■ Stored items ■
——————

Definition acquireConn (allowInsecure : bool) : io (result error conn) :=
  if allowInsecure || negb has_pool then dial allowInsecure
  else
    idle <~ call PoolGet;;
    match idle with
    | None => dial false
    | Some co =>
        valid <~ validatePooledConn co;;
        match valid with
        | Ok _ => Ret (Ok co)
        | Err _ => call (Close co);;; dial false
        end
    end.

Definition releaseConn (co : conn) (reusable : bool) : io unit :=
  if reusable && has_pool then
    put <~ call (PoolPut co);;
    if put : bool then Ret tt else call (Close co)
  else call (Close co).

Definition restoreServiceBindForReuse (co : conn) : io (result error unit) :=
  if negb has_pool || negb serviceSearchAvailable then
    Ret (Err (OtherError "connection is not reusable without service bind settings"))
  else bindService co.

(** ** Searching *)

Definition ControlTypePaging : string := "1.2.840.113556.1.4.319".

Definition GetControlType (control : Control) : string :=
  match control with ControlPaging _ _ => ControlTypePaging | ControlOther type => type end.

Definition withoutPagingControl (controls : list Control) : list Control :=
  List.filter (λ control, negb (GetControlType control =? ControlTypePaging)%string) controls.

Definition with_controls (request : SearchRequest) (controls : list Control) : SearchRequest := {|
  BaseDN := BaseDN request; Scope := Scope request; SizeLimit := SizeLimit request;
  TimeLimit := TimeLimit request; Filter := Filter request; Attributes := Attributes request;
  Controls := controls |}.

Definition with_time_limit (request : SearchRequest) (seconds : Z) : SearchRequest := {|
  BaseDN := BaseDN request; Scope := Scope request; SizeLimit := SizeLimit request;
  TimeLimit := seconds; Filter := Filter request; Attributes := Attributes request;
  Controls := Controls request |}.

Definition with_base (request : SearchRequest) (baseDN : string) : SearchRequest := {|
  BaseDN := baseDN; Scope := Scope request; SizeLimit := SizeLimit request;
  TimeLimit := TimeLimit request; Filter := Filter request; Attributes := Attributes request;
  Controls := Controls request |}.

Definition append_result (combined result : SearchResult) : SearchResult := {|
  Entries := Entries combined ++ Entries result;
  Referrals := Referrals combined ++ Referrals result;
  ResultControls := ResultControls combined ++ ResultControls result |}.

Definition empty_result : SearchResult :=
  {| Entries := []; Referrals := []; ResultControls := [] |}.

Definition truncate_entries (n : nat) (result : SearchResult) : SearchResult := {|
  Entries := take n (Entries result);
  Referrals := Referrals result;
  ResultControls := ResultControls result |}.

(** What a search leaves: its result and its error, either of which may be nil. *)
Definition found : Type := option SearchResult * option error.

(** The request of the next page: the paging control, the last of the controls,
    is shared with the request, which its new cookie changes. *)
Definition set_cookie (request : SearchRequest) (others : list Control) (pageSize : Z)
    (cookie : string) : SearchRequest :=
  with_controls request (others ++ [ControlPaging pageSize cookie]).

——————

■ What this task involves ■
Where a line of the data includes the string "bool", list that line.

■ Written response ■
Definition acquireConn (allowInsecure : bool) : io (result error conn) :=
Definition releaseConn (co : conn) (reusable : bool) : io unit :=
    if put : bool then Ret tt else call (Close co)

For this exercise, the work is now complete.